Diese Lösung wird vom Schrifttum hart kritisiert. Die Besteuerung der an sich vorliegenden Entnahme bei Übertragung des Wirtschaftsguts auf die Betriebsgesellschaft sei nicht unterblieben, weil von einer späteren Besteuerung des nämlichen Sachverhalts (Entnahme) ausgegangen worden sei. Vielmehr sei die Besteuerung der Entnahme in der Erwartung unterblieben, dass ein anderer Sachverhalt, nämlich die Beendigung der Betriebsaufspaltung zur Besteuerung führen werde.

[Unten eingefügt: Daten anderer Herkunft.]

(* ===== verification/BinaryStoreUse.v ===== *)
(** * The document store at work

    An example run with a compaction and kills, the witnesses of the claims about the document store,
    and what a scan of all segments does after a compaction. *)
From Stdlib Require Import ZArith Lia String.
From stdpp Require Import base numbers list sorting gmap countable.
From S2P Require Import Prelude Types Utf8 Numeric Scorer Fuzzy FuzzyRank BinaryStore BinaryStoreScan BinaryStoreCorrect BinaryStoreCompact BinaryStoreRecover BinaryStoreWorld.
Local Open Scope Z_scope.
Local Open Scope io_scope.

(** ** An example *)

Definition maps_tuple (m : MapsFile) : list (Z * Z) * list (str * (Z * Z * Z * Z)) * Z :=
  (mf_segment_ends m, (fun e => (e.1, (loc_internal_id e.2, loc_offset e.2, loc_segment e.2, loc_len e.2))) <$> mf_entries m, mf_highest_id m).
Definition tuple_maps (t : list (Z * Z) * list (str * (Z * Z * Z * Z)) * Z) : MapsFile :=
  let '(ends, entries, highest) := t in
  mkMapsFile ends ((fun e => let '(k, (i, o, s, l)) := e in (k, mkDocLocation i o s l)) <$> entries) highest.
Lemma tuple_maps_id m : tuple_maps (maps_tuple m) = m.
Proof.
  destruct m as [ends entries highest]. unfold tuple_maps, maps_tuple. cbn. f_equal. rewrite <-list_fmap_compose. induction entries as [|[k []] entries IH]; [done|]. cbn. by rewrite IH.
Qed.
#[local] Instance example_bincode : Bincode := {
  encode_maps m := [Z.pos (encode (maps_tuple m))];
  decode_maps l := match l with [Z.pos p] => tuple_maps <$> decode p | _ => None end
}.
Lemma example_roundtrip m : decode_maps (encode_maps m) = Some m.
Proof. unfold decode_maps, encode_maps, example_bincode. rewrite countable.decode_encode. cbn [fmap option_fmap option_map]. by rewrite tuple_maps_id. Qed.

Definition doc (name id : Z) (source : list Z) : StoredDocument := mkStoredDocument [name] id JSON source.
Definition example_segs : Segs := {[
  0 := (false, [RPut (doc 97 1 [1; 1]); RPut (doc 98 2 [2]); RDel [98] 2; RPut (doc 97 3 [3; 3])]);
  1 := (false, [RPut (doc 99 4 [4])])]}.
Definition example_part : list Z := take 9 (enc (RPut (doc 100 5 [5; 5; 5]))).
Definition example_tails (id : Z) : list Z := if id =? 1 then example_part else [].
Definition example_disk : SDisk := mkSDisk (map_imap (fun id s => Some (seg_bytes s ++ example_tails id)) example_segs) ∅ None.
Definition example_ops : list Op :=
  [OAll; OPlan (f64_div (f64_of 3) (f64_of 10)) 100; ODelete [99]; ORun; OPut (doc 97 6 [6]); OSave; OKill (KRemoved 1); OGet [97]; OCount;
   OKill (KWrite [doc 101 7 [7]] example_part); OContains [99]; OAll].
Definition example_run : io_result (list Answer) :=
  let! (disk, st) := open_with_maps example_disk in
  let! (_, answers) := run (mkWorld disk st Idle) example_ops in
  Ok answers.
Lemma example_answers : example_run = Ok
  [ADocs [doc 97 3 [3; 3]; doc 99 4 [4]]; ANone; ANone; ANone; ANone; ANone; ANone; ADoc (Some (doc 97 6 [6])); ACount 1; ANone; ABool false;
   ADocs [doc 97 6 [6]; doc 101 7 [7]]].
Proof. vm_compute. reflexivity. Qed.

Lemma doc_ok_small name id source :
  0 <= name < 128 -> 0 <= id < 2 ^ 64 -> zlen source < 1000 -> doc_ok (doc name id source).
Proof.
  intros Hn Hi Hs. assert (Hlen : zlen (utf8 [name]) <= 4).
  { unfold utf8. cbn. rewrite app_nil_r. unfold encode_utf8. repeat case_match; cbn; lia. }
  split; [..|rewrite write_document_len; cbn [doc external_id sd_source]; lia].
  - apply Forall_singleton. unfold is_char. lia.
  - cbn. unfold in_u. lia.
Qed.
Lemma example_part_torn : torn example_part.
Proof.
  right. exists (RPut (doc 100 5 [5; 5; 5])), (drop 9 (enc (RPut (doc 100 5 [5; 5; 5])))). split_and!; [apply doc_ok_small; cbn; lia|done|done|].
  unfold example_part. by rewrite take_drop.
Qed.
(** Operations that are good in every store. *)
Lemma plain_ops_ok ops w : Forall (fun op => forall w, op_ok w op) ops -> ops_ok w ops.
Proof. intros H. revert w. induction H as [|op ops Hop _ IH]; intros w; [done|]. cbn. split; [apply Hop|]. destruct (exec w op) as [[]|]; [apply IH|done]. Qed.
Lemma example_ops_ok w : ops_ok w example_ops.
Proof.
  apply plain_ops_ok. unfold example_ops. repeat (apply Forall_cons_2; [intros ?; cbn [op_ok]; try done|]); [| |apply Forall_nil_2].
  - apply doc_ok_small; cbn; lia.
  - split; [|apply example_part_torn]. apply Forall_singleton, doc_ok_small; cbn; lia.
Qed.

Lemma document_record_roundtrip_witness :
  read_document (write_document (doc 97 1 [1; 1]) ++ [7]) = Ok (doc 97 1 [1; 1], [7]) /\
  read_document (take 5 (write_document (doc 97 1 [1; 1]))) = Err (IoError UnexpectedEof "failed to fill whole buffer").
Proof.
  destruct (document_record_roundtrip (doc 97 1 [1; 1])) as [H1 H2]; [apply doc_ok_small; cbn; lia|]. split; [apply H1|].
  apply (H2 _ (drop 5 (write_document (doc 97 1 [1; 1])))); [by rewrite take_drop|done].
Defined.


(** ** A scan of everything *)

(** A document that is deleted while its segment is compacted: the store and a restart from its maps
    do not have it. A scan of all segments, oldest number first, does: the output of the compaction
    has a higher number than the segment of the deletion. The scan also starts a new segment. *)
Definition compacted_world : io_result World :=
  let! (disk, st) := open_with_maps example_disk in
  let! (w, _) := run (mkWorld disk st Idle) [OPlan (f64_div (f64_of 3) (f64_of 10)) 100; ORun; ODelete [97]; OInstall] in
  Ok w.
Lemma scan_resurrects : exists w disk st restarted st',
  compacted_world = Ok w /\ contains (w_store w) [97] = false /\
  open_with_maps (w_disk w) = Ok (restarted, st') /\ contains st' [97] = false /\
  store_open (w_disk w) = Ok (disk, st) /\ contains st [97] = true /\ dk_segments (w_disk w) !! 3 = None /\ dk_segments disk !! 3 = Some MAGIC.
Proof. eexists _, _, _, _, _. split; [vm_compute; reflexivity|]. repeat (split; [vm_compute; reflexivity|]). vm_compute. reflexivity. Qed.

(** ** A kill in a rotation *)

(** A process that is killed after it created the next segment and before it wrote the header leaves
    an empty file, and no store opens over it. *)
Lemma empty_segment_refused : open_with_maps (with_segment example_disk 2 []) = Err eof /\ store_open (with_segment example_disk 2 []) = Err eof.
Proof. split; vm_compute; reflexivity. Qed.
(** A batch does not raise the highest id the saved maps keep. *)
Lemma batch_keeps_highest : exists disk st w,
  open_with_maps example_disk = Ok (disk, st) /\ exec (mkWorld disk st Idle) (OPutBatch [doc 102 9 [9]]) = Ok (w, ANone) /\ max_internal_id (w_store w) = 4.
Proof. eexists _, _, _. repeat (split; [vm_compute; reflexivity|]). vm_compute. reflexivity. Qed.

3. Der BFH lässt erkennen, dass er die Zweifel des Schrifttums teilt. Allerdings betrifft der Besprechungsfall einen etwas anders gelagerten Sachverhalt. Denn zunächst lag wegen Personenidentität der Gesellschafter unzweifelhaft eine Betriebsaufspaltung vor. Diese endete im Hinblick auf die Einstimmigkeitsrechtsprechung durch Austritt von Gesellschaftern aus der Betriebsgesellschaft.
Nach den veröffentlichten Entscheidungsgründen kann aber kein Zweifel bestehen, dass der BFH eine Aussetzung der Vollziehung auch in einem Fall gewähren würde, in dem von Anfang an wegen der Einstimmigkeitsabrede keine Betriebsaufspaltung bestand.